Could you copy every line of the data that contains "sections"?
::::::
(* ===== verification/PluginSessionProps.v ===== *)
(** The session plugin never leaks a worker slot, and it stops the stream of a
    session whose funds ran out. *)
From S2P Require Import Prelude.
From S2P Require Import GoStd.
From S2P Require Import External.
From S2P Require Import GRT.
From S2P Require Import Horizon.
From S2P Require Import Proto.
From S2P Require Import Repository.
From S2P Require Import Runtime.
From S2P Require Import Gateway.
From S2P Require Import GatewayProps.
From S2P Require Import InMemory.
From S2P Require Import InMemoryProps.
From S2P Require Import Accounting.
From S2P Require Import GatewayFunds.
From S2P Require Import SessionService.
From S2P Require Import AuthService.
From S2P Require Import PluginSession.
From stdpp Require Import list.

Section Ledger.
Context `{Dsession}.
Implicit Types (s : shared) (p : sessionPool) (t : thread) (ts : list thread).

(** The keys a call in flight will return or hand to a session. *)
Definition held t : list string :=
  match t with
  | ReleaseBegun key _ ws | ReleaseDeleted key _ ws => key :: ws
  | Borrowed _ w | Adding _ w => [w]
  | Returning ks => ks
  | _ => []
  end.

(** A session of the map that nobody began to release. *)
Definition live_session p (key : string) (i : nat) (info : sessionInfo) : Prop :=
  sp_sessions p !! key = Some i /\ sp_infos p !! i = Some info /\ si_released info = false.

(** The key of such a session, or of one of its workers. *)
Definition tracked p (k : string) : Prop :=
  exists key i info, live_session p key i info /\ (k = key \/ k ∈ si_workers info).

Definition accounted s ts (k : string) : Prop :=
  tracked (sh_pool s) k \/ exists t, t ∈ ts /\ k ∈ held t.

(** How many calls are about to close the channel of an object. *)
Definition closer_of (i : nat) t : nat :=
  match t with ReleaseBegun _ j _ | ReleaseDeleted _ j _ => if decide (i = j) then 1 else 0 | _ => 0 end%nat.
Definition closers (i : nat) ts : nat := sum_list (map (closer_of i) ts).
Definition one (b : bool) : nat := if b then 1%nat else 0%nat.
::::::
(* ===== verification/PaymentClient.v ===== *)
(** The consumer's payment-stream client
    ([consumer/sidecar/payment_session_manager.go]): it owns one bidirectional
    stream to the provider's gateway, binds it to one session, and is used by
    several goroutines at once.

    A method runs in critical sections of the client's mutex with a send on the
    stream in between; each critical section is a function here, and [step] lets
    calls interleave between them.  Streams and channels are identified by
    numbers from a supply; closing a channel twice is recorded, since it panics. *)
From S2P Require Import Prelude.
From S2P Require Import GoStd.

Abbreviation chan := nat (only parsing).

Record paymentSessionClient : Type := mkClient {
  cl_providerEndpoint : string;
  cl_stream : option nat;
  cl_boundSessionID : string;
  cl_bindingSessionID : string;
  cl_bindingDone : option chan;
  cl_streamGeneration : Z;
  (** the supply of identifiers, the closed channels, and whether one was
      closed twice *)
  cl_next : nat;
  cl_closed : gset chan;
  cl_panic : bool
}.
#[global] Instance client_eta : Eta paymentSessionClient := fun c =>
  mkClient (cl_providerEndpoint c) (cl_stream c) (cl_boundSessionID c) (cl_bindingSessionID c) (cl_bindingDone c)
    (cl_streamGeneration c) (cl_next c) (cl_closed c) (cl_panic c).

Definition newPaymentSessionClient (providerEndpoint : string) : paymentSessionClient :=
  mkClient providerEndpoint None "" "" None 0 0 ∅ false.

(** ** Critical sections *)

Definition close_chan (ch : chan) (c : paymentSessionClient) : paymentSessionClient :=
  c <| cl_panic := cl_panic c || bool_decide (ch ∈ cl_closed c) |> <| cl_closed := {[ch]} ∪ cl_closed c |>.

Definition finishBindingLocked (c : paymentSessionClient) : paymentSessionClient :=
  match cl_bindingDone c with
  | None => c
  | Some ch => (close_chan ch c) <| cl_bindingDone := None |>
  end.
::::::
▸ SOLUTION TO THIS TASK:
    A method runs in critical sections of the client's mutex with a send on the
(** ** Critical sections *)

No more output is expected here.